Is Condom Use Safe? Youth Perceptions on the Use of Condoms In Muleba, Handeni and Ludewa Districts, Tanzania

Thomas Ndaluka


This article attempts to explain youth perceptions on condom use. For more than thirty years since the onset of HIV/AIDS in Tanzania, condom is still regarded as one of the three preventive measures against HIV infection. The other two are abstinence and faithfulness to one un-infected partner, referred shortly as ABC. Available evidence shows that despite continued efforts to campaign for condom use during sexual intercourse, its use has been low. The article addresses this mismatch between the rate of awareness and knowledge about HIV and low rate of condom use among the youth, and how youth perceptions leads to this discrepancy. This article used data collected between 2007 and 2008 through survey questionnaire and focus group discussions (FGDs) in three districts of Muleba, Handeni and Ludewa districts.
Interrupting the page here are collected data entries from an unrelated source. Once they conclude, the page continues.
Lemma effect_status signers st ix st' s cs :
  state_ok st → st_accounts st !! s = Some (ClaimStatusAcc cs) → effect signers st ix st' →
  ∃ cs', st_accounts st' !! s = Some (ClaimStatusAcc cs') ∧ status_grows cs cs' ∧
    (cs' ≠ cs → ∃ c k, c ∈ signers ∧ s = claim_status_address c k).
Proof.
  intros Hok Hs Heff.
  assert (st_accounts st' !! s = Some (ClaimStatusAcc cs) → ∃ cs',
    st_accounts st' !! s = Some (ClaimStatusAcc cs') ∧ status_grows cs cs' ∧
    (cs' ≠ cs → ∃ c k, c ∈ signers ∧ s = claim_status_address c k)) as Hsame.
  { intros Hs'. exists cs. split_and!; [done|reflexivity|done]. }
  destruct Heff as [na p v Hc | k' admin d0 d' (Hd0 & Hsg & Hadm) Hch
    | na u l proof d0 v dest ts _ Hu Hl Hacc | ca d0 cs0 v dest amount ts _ Hacc
    | k' d0 v ts Hd0 Hcl Hts Hv0 Ho Ht
    | k' admin d0 v r r' n m b ts Hre (Hd0 & Hsg & Hadm) Hm Hv0 Hval Hb
    | k' admin d0 v to ts (Hd0 & Hsg & Hadm) Hcl Hv0 Ht].
  - pose proof (co_fresh _ _ _ _ _ Hc). apply Hsame. lookup_updated.
  - apply Hsame. lookup_updated.
  - destruct Hacc. apply Hsame. lookup_updated.
  - destruct Hacc. destruct (decide (cl_claim_status ca = s)) as [<- |Hne];
      [|apply Hsame; lookup_updated].
    assert (cs0 = cs) as -> by congruence. eexists. split_and!; [lookup_updated| |eauto].
    split; simpl; [done|lia].
  - apply Hsame. lookup_updated.
  - apply Hsame. lookup_updated.
  - apply Hsame. lookup_updated.
Qed.

(** Where a claim status of the next state comes from: it was there before, up to
    withdrawals, or the instruction was the claim that created it. *)
Lemma effect_status_origin signers st ix st' j cs :
  effect signers st ix st' → st_accounts st' !! j = Some (ClaimStatusAcc cs) →
  (∃ cs0, st_accounts st !! j = Some (ClaimStatusAcc cs0) ∧ status_grows cs0 cs) ∨
  (∃ a u l proof d v dest ts, ix = INewClaim a u l proof ∧ is_u64 u ∧ is_u64 l ∧
     new_claim_accepts signers st a u l proof d v dest ts ∧
     cs = claim_record st d (nc_distributor a) (nc_claimant a) u l).
Proof.
  intros Heff.
  assert (st_accounts st !! j = Some (ClaimStatusAcc cs) → ∃ cs0,
    st_accounts st !! j = Some (ClaimStatusAcc cs0) ∧ status_grows cs0 cs) as Hold.
  { intros Hj. exists cs. split; [done|reflexivity]. }
  destruct Heff as [na p v Hc | k' admin d0 d' Hd0 Hch
    | na u l proof d0 v dest ts Hix Hu Hl Hacc | ca d0 cs0 v dest amount ts _ Hacc
    | k' d0 v ts Hd0 Hcl Hts Hv0 Ho Ht | k' admin d0 v r r' n m b ts _ Hd0 Hm Hv0 Hval Hb
    | k' admin d0 v to ts Hd0 Hcl Hv0 Ht]; simpl; rewrite ?lookup_insert_Some, ?lookup_delete_Some.
  3: { intros [[_ [= <-]]|[_ [[_ [=]]|[_ ?]]]]; [right; eauto 20|auto]. }
  3: { destruct Hacc. intros [[<- [= <-]]|[_ [[_ [=]]|[_ ?]]]]; [|auto].
       left. exists cs0. split; [done|]. split; simpl; [done|lia]. }
  5: intros [_ ?]; auto.
  all: intros [[_ [=]]|[_ ?]]; auto.
Qed.

Lemma step_status allowed st st' s cs :
  state_ok st → st_accounts st !! s = Some (ClaimStatusAcc cs) → step allowed st st' →
  ∃ cs', st_accounts st' !! s = Some (ClaimStatusAcc cs') ∧ status_grows cs cs'.
Proof.
  intros Hok Hs Hstep. revert Hok Hs.
  destruct Hstep as [signers ix s0 s' Hty _ Hsig Hp | s0 slot t ???? | s0 ts' [Ht _]]; intros Hok Hs.
  - apply process_instruction_effect in Hp; [|by apply state_ok_typed|done].
    destruct (effect_status _ _ _ _ s cs Hok Hs Hp) as (cs' & ? & ? & _). eauto.
  - exists cs. by split.
  - exists cs. by split.
Qed.

Lemma steps_status allowed st st' s cs :
  state_ok st → st_accounts st !! s = Some (ClaimStatusAcc cs) → steps allowed st st' →
  ∃ cs', st_accounts st' !! s = Some (ClaimStatusAcc cs') ∧ status_grows cs cs'.
Proof.
  intros Hok Hs Hsteps. revert cs Hs.
  induction Hsteps as [st|st st1 st2 Hstep _ IH]; intros cs Hs; [exists cs; split; [done|reflexivity]|].
  destruct (step_status _ _ _ s cs Hok Hs Hstep) as (cs1 & Hs1 & Hg1).
  destruct (IH (step_ok _ _ _ Hok Hstep) cs1 Hs1) as (cs2 & Hs2 & Hg2).
  exists cs2. split; [done|by etrans].
Qed.
End safety.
The finding shows that youth’s awareness and knowledge on HIV/AIDS and how one gets infected with the virus was high, to about 91%. Awareness on where to obtain condoms was 76%. However, despite this high rate of awareness the use of condom by youth was low, to about 33%: Ludewa recorded the lowest rate of (7%), followed by Muleba (12%), and Handeni (14%). The discrepancy was attributed to youth perceptions on the ability of condom to protect against HIV infection. Most youth do not use condom during sex and treat condom with suspicion. The article recommends an increased campaign on the use of condom, focusing on this category of the population and addressing cultural challenges on issues related to sex that youth are subjected to.